(** C6: for every network [n] of the table, with chain id [c],
    [CHAIN_ID_TO_NETWORK[c]] is the last network written with chain id [c];
    it is [n] itself when no other network carries [c] (mainnet,
    pragma_testnet, sepolia) or when [n] is the last of the aliases
    (fork_devnet), and it is fork_devnet for the other networks sharing its
    chain id (devnet, sharingan, testnet). *)
Theorem chain_id_tables_consistent (n : string) (c : Z) :
  CHAIN_IDS !! n = Some c ->
  CHAIN_ID_TO_NETWORK !! c = last (networks_of CHAIN_IDS_items c)
  /\ (exists n', CHAIN_ID_TO_NETWORK !! c = Some n' /\ CHAIN_IDS !! n' = Some c)
  /\ (networks_of CHAIN_IDS_items c = [n] -> CHAIN_ID_TO_NETWORK !! c = Some n)
  /\ (n ∈ [MAINNET; PRAGMA_TESTNET; SEPOLIA; FORK_DEVNET] ->
      CHAIN_ID_TO_NETWORK !! c = Some n)
  /\ (n ∈ [DEVNET; SHARINGAN; TESTNET] ->
      networks_of CHAIN_IDS_items c = [DEVNET; SHARINGAN; TESTNET; FORK_DEVNET]
      /\ CHAIN_ID_TO_NETWORK !! c = Some FORK_DEVNET).
Proof.
  intros Hn. apply CHAIN_IDS_lookup in Hn.
  split; [apply invert_lookup |].
  split.
  { destruct (last (networks_of CHAIN_IDS_items c)) as [n' |] eqn:Hlast.
    - exists n'. rewrite <- Hlast. split; [apply invert_lookup |].
      apply CHAIN_IDS_lookup, invert_lookup_Some.
      by rewrite invert_lookup.
    - apply last_None in Hlast. unfold networks_of in Hlast.
      apply fmap_nil_inv in Hlast.
      assert ((n, c) ∈ filter (fun kv : string * Z => kv.2 = c) CHAIN_IDS_items) as Hin
        by by apply list_elem_of_filter.
      rewrite Hlast in Hin. by apply elem_of_nil in Hin. }
  split; [apply invert_lookup_unique |].
  unfold CHAIN_IDS_items in Hn.
  repeat (apply elem_of_cons in Hn as [[= -> ->] | Hn]);
    [.. | by apply elem_of_nil in Hn];
    (split; intros Hin;
     [ first [ reflexivity | exfalso; revert Hin; by_evaluation ]
     | first [ by split | exfalso; revert Hin; by_evaluation ] ]).
Qed.

(** The theorem at devnet, whose chain id three other networks share. *)
Lemma chain_id_tables_consistent_devnet :
  CHAIN_IDS !! DEVNET = Some 1536727068981429685321
  /\ CHAIN_ID_TO_NETWORK !! 1536727068981429685321
     = last (networks_of CHAIN_IDS_items 1536727068981429685321)
  /\ (exists n', CHAIN_ID_TO_NETWORK !! 1536727068981429685321 = Some n'
                 /\ CHAIN_IDS !! n' = Some 1536727068981429685321)
  /\ (networks_of CHAIN_IDS_items 1536727068981429685321 = [DEVNET] ->
      CHAIN_ID_TO_NETWORK !! 1536727068981429685321 = Some DEVNET)
  /\ (DEVNET ∈ [MAINNET; PRAGMA_TESTNET; SEPOLIA; FORK_DEVNET] ->
      CHAIN_ID_TO_NETWORK !! 1536727068981429685321 = Some DEVNET)
  /\ (DEVNET ∈ [DEVNET; SHARINGAN; TESTNET] ->
      networks_of CHAIN_IDS_items 1536727068981429685321
      = [DEVNET; SHARINGAN; TESTNET; FORK_DEVNET]
      /\ CHAIN_ID_TO_NETWORK !! 1536727068981429685321 = Some FORK_DEVNET).
Proof.
  split; [reflexivity |].
  apply (chain_id_tables_consistent DEVNET 1536727068981429685321).
  reflexivity.
Defined.

(** ** Endpoint resolution *)

Lemma list_getitem_lookup {A : Type} (l : list A) (i : nat) (x : A) :
  l !! i = Some x -> list_getitem l (Z.of_nat i) = inr x.
Proof.
  intros Hx. unfold list_getitem.
  repeat case_decide; try lia.
  by rewrite Nat2Z.id, Hx.
Qed.

Lemma randint_nonempty (b : Z) : 0 <= b -> randint 0 b = inr <$> seqZ 0 (b + 1).
Proof.
  intros Hb. unfold randint. case_decide; [| lia].
  by replace (b - 0 + 1) with (b + 1) by lia.
Qed.

Section PickFacts.
Variable rpc_urls : gmap string (list string).

(** With a pool that is not empty, the draw has one outcome per position
    of the pool, in order, and none raises. *)
Lemma pick_outcomes (network : string) (pool : list string) :
  rpc_urls !! network = Some pool -> pool <> [] ->
  pick rpc_urls network = inr <$> pool.
Proof.
  intros Hpool Hne. unfold pick, dict_getitem, ret. rewrite Hpool.
  rewrite randint_nonempty by (destruct pool; [done | simpl; lia]).
  replace (Z.of_nat (length pool) - 1 + 1) with (Z.of_nat (length pool)) by lia.
  apply list_eq. intros i.
  rewrite !list_lookup_fmap.
  destruct (pool !! i) as [x |] eqn:Hx.
  - rewrite lookup_seqZ_lt by (apply lookup_lt_Some in Hx; lia).
    cbn. rewrite Z.add_0_l.
    by rewrite (list_getitem_lookup _ _ _ Hx).
  - rewrite lookup_seqZ_ge by (apply lookup_ge_None in Hx; lia).
    done.
Qed.

(** With an empty pool the draw itself raises. *)
Lemma pick_empty (network : string) :
  rpc_urls !! network = Some [] -> pick rpc_urls network = [inl ValueError].
Proof. intros Hpool. unfold pick, dict_getitem, ret. by rewrite Hpool. Qed.

(** A pool-backed name resolves by a draw from its pool. *)
Lemma get_rpc_url_from_pool (network : string) (port : option Z) :
  network ∈ [TESTNET; SEPOLIA; MAINNET] ->
  get_rpc_url_from rpc_urls (Some network) port = pick rpc_urls network.
Proof.
  intros Hin.
  repeat (apply elem_of_cons in Hin as [-> | Hin]); [done .. |].
  by apply elem_of_nil in Hin.
Qed.

End PickFacts.

(** C5: for each pool-backed network, whatever the pool table holds for it,
    the URLs [get_rpc_url] can return are exactly the members of that pool,
    and when the pool is not empty the outcomes of the draw are the pool's
    entries, one outcome per entry (each as likely as any other, the draw
    being uniform over the positions); with the module's own table this is
    [get_rpc_url] itself. *)
Theorem get_rpc_url_draws_from_pool
    (rpc_urls : gmap string (list string))
    (network : string) (pool : list string) (port : option Z) :
  network ∈ [TESTNET; SEPOLIA; MAINNET] ->
  rpc_urls !! network = Some pool ->
  (forall u, inr u ∈ get_rpc_url_from rpc_urls (Some network) port <-> u ∈ pool)
  /\ (pool <> [] -> get_rpc_url_from rpc_urls (Some network) port = inr <$> pool)
  /\ (rpc_urls = RPC_URLS ->
      get_rpc_url (Some network) port = inr <$> pool /\ length pool = 1%nat).
Proof.
  intros Hin Hpool.
  rewrite (get_rpc_url_from_pool _ _ _ Hin).
  split; [| split].
  - intros u. destruct pool as [| u0 pool].
    + rewrite (pick_empty _ _ Hpool). split; intros Hu.
      * apply list_elem_of_singleton in Hu. discriminate.
      * by apply elem_of_nil in Hu.
    + rewrite (pick_outcomes _ _ _ Hpool) by done.
      rewrite list_elem_of_fmap. split.
      * by intros (u' & [= ->] & Hu).
      * intros Hu. by exists u.
  - by apply pick_outcomes.
  - intros ->. unfold get_rpc_url.
    rewrite (get_rpc_url_from_pool _ _ _ Hin).
    repeat (apply elem_of_cons in Hin as [-> | Hin]);
      [.. | by apply elem_of_nil in Hin];
      vm_compute in Hpool; injection Hpool as <-;
      split; reflexivity.
Qed.

(** The theorem at the module's table and the testnet pool. *)
Lemma get_rpc_url_draws_from_pool_testnet :
  TESTNET ∈ [TESTNET; SEPOLIA; MAINNET]
  /\ RPC_URLS !! TESTNET
     = Some ["https://starknet-testnet.public.blastapi.io/rpc/v0_6"]
  /\ (forall u,
        inr u ∈ get_rpc_url_from RPC_URLS (Some TESTNET) None
        <-> u ∈ ["https://starknet-testnet.public.blastapi.io/rpc/v0_6"])
  /\ (["https://starknet-testnet.public.blastapi.io/rpc/v0_6"] <> [] ->
      get_rpc_url_from RPC_URLS (Some TESTNET) None
      = inr <$> ["https://starknet-testnet.public.blastapi.io/rpc/v0_6"])
  /\ (RPC_URLS = RPC_URLS ->
      get_rpc_url (Some TESTNET) None
      = inr <$> ["https://starknet-testnet.public.blastapi.io/rpc/v0_6"]
      /\ length ["https://starknet-testnet.public.blastapi.io/rpc/v0_6"] = 1%nat).
Proof.
  assert (TESTNET ∈ [TESTNET; SEPOLIA; MAINNET]) as Hin by by_evaluation.
  assert (RPC_URLS !! TESTNET
          = Some ["https://starknet-testnet.public.blastapi.io/rpc/v0_6"]) as Hpool
    by reflexivity.
  split; [exact Hin |]. split; [exact Hpool |].
  exact (get_rpc_url_draws_from_pool RPC_URLS TESTNET _ None Hin Hpool).
Defined.

(** A pool of three entries: each is an outcome, once. *)
Example get_rpc_url_from_three_entries :
  get_rpc_url_from (<[TESTNET := ["https://a"; "https://b"; "https://c"]]> ∅)
    (Some TESTNET) None
  = [inr "https://a"; inr "https://b"; inr "https://c"].
Proof. reflexivity. Qed.

(** The supported names are those of the [Network] literal type. *)
Lemma supported_networks_Network : supported_networks ≡ₚ Network.
Proof. by_evaluation. Qed.

(** An argument that starts with "http" is returned as it is. *)
Lemma get_rpc_url_http (network : string) (port : option Z) :
  startswith network "http" = true ->
  get_rpc_url (Some network) port = [inr network].
Proof.
  intros Hhttp. unfold get_rpc_url, get_rpc_url_from. cbn [default from_option id].
  by rewrite Hhttp.
Qed.

(** An argument that is neither a URL nor a supported name raises. *)
Lemma get_rpc_url_unknown (network : string) (port : option Z) :
  startswith network "http" = false ->
  network ∉ supported_networks ->
  get_rpc_url (Some network) port
  = [inl (ClientException "Must provide a network name or an RPC URL.")].
Proof.
  intros Hhttp Hnot. unfold get_rpc_url, get_rpc_url_from. cbn [default from_option id].
  rewrite Hhttp.
  repeat case_decide; subst;
    try (exfalso; apply Hnot; by_evaluation).
  reflexivity.
Qed.

(** A supported name resolves to one URL and does not raise. *)
Lemma get_rpc_url_supported (network : string) (port : option Z) :
  network ∈ supported_networks ->
  startswith network "http" = false
  /\ exists url, get_rpc_url (Some network) port = [inr url].
Proof.
  intros Hin. unfold supported_networks in Hin.
  repeat (apply elem_of_cons in Hin as [-> | Hin]);
    [.. | by apply elem_of_nil in Hin];
    (split; [reflexivity | eexists; reflexivity]).
Qed.

(** A supported name resolves to a URL that itself starts with "http". *)
Lemma get_rpc_url_supported_http (network : string) (port : option Z) :
  network ∈ supported_networks ->
  exists url, get_rpc_url (Some network) port = [inr url]
              /\ startswith url "http" = true.
Proof.
  intros Hin. unfold supported_networks in Hin.
  repeat (apply elem_of_cons in Hin as [-> | Hin]);
    [.. | by apply elem_of_nil in Hin];
    (eexists; split; reflexivity).
Qed.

-=-=-=-=-

■ Task requirements ■
Pull every line with the word "eexists" from the data.

■ Solved problem ■
    (split; [reflexivity | eexists; reflexivity]).
    (eexists; split; reflexivity).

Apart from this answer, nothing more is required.